List of useful CAPTCHA Decoding Articles

This website ranks quite high in most search engines for the search term “captcha decoding” or some permutation of it. As such here are a collection of useful links if you are looking into doing such a thing. If any more come up I will be sure to update this post.

http://www.boyter.org/decoding-captchas/

Shameless self promotion but this link is why this page ranks so highly. Its an article I wrote some time ago about how to go about decoding a simple CAPTCHA. There is full source code and the principles can be applied to 90% of CAPTCHA’s out there. For the record it only came about because a colleague bet me that I couldn’t decode his websites CAPTCHA which was the one used in the article. Of course I waited till he changed it before publishing.

http://bokobok.fr/bypassing-a-captcha-with-python/

Interesting post on how to bypass a CAPTCHA using python.
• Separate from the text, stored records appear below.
(** The first round: [n - 1] unconditional passes. *)
Definition phase_C1 (g : Graph) (n : nat) (e : BellmanFordAlgorithm)
  : BellmanFordAlgorithm :=
  Nat.iter (n - 1) (fun e' => fold_left (step_C1 g) (pairs n) e') e.

(** The second round: [n - 1] marking passes, [negativeCycles] carried
    along. *)
Definition phase_C2 (g : Graph) (n : nat) (e : BellmanFordAlgorithm)
  : BellmanFordAlgorithm * bool :=
  Nat.iter (n - 1) (fun s => fold_left (step_C2 g) (pairs n) s) (e, false).

Definition FindPathsAndNegativeCycles (e : BellmanFordAlgorithm) (g : Graph)
  (start : nat) : BellmanFordAlgorithm * bool :=
  let n := length (Nodes g) in
  let (e2, negativeCycles) := phase_C2 g n (phase_C1 g n (init e n start)) in
  (set_solved e2, negativeCycles).

(** *** FindPathOnly (strategy D), lines 136-181, and _QueueGet *)

(** [front()] then [pop()]; [None] on an empty queue, where the C++ call is
    undefined. *)
Definition _QueueGet (q : list nat) : option (nat * list nat) :=
  match q with
  | [] => None
  | v :: q' => Some (v, q')
  end.

(** How a run of the worklist loop ends. *)
Inductive Run :=
| OutOfFuel                                (* the model ran out of steps *)
| QueueUnderflow                           (* [front()] on an empty queue *)
| Drained (e : BellmanFordAlgorithm)       (* the [while (!q.empty())] exit *)
| Stopped (e : BellmanFordAlgorithm).      (* the [z++ > n] return *)

Definition step_D (g : Graph) (from : nat)
  (s : BellmanFordAlgorithm * list nat) (to : nat)
  : BellmanFordAlgorithm * list nat :=
  if Qeq_bool (weight g from to) INF then s
  else
    let new_distance := dist (fst s) from + weight g from to in
    if Qgtb (dist (fst s) to) new_distance
    then (assign (fst s) to new_distance (Z.of_nat from), snd s ++ [to])
    else s.

(** The two nested [while] loops, one queue element per unit of fuel.
    [inner] tells that control is inside the sentinel loop, whose
    [_QueueGet] is not preceded by the emptiness test. *)
Fixpoint loop_D (fuel : nat) (g : Graph) (n : nat) (e : BellmanFordAlgorithm)
  (q : list nat) (z : nat) (inner : bool) : Run :=
  match fuel with
  | O => OutOfFuel
  | S fuel' =>
      match _QueueGet q with
      | None => if inner then QueueUnderflow else Drained e
      | Some (from, q') =>
          if (from =? n)%nat then
            if (n <? z)%nat then Stopped (set_solved e)
            else loop_D fuel' g n e (q' ++ [n]) (S z) true
          else
            let (e', q'') := fold_left (step_D g from) (seq 0 n) (e, q') in
            loop_D fuel' g n e' q'' z false
      end
  end.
The CAPTCHA broken in this article is far more complex then most of the others in this list. Full source code is provided so its an excellent source to look at even though the article is missing a lot of details.

http://www.debasish.in/2012/01/bypass-captcha-using-python-and.html?m=1

Another Python post about breaking CAPTCHA’s. I think that might be due to how powerful the PIL is. Has full source code. This one is worth looking at because unlike the two previous one it uses an existing OCR engine Tesseract to perform the recogniton.

http://www.mperfect.net/aiCaptcha/

This is one of the older CAPTCHA articles around and does not supply source code. It does however go into a good amount of detail about how the author looked for weaknesses in the CAPTCHA and then went about writing an algorithm to defeat it. It really is a pity the code was never released to this one.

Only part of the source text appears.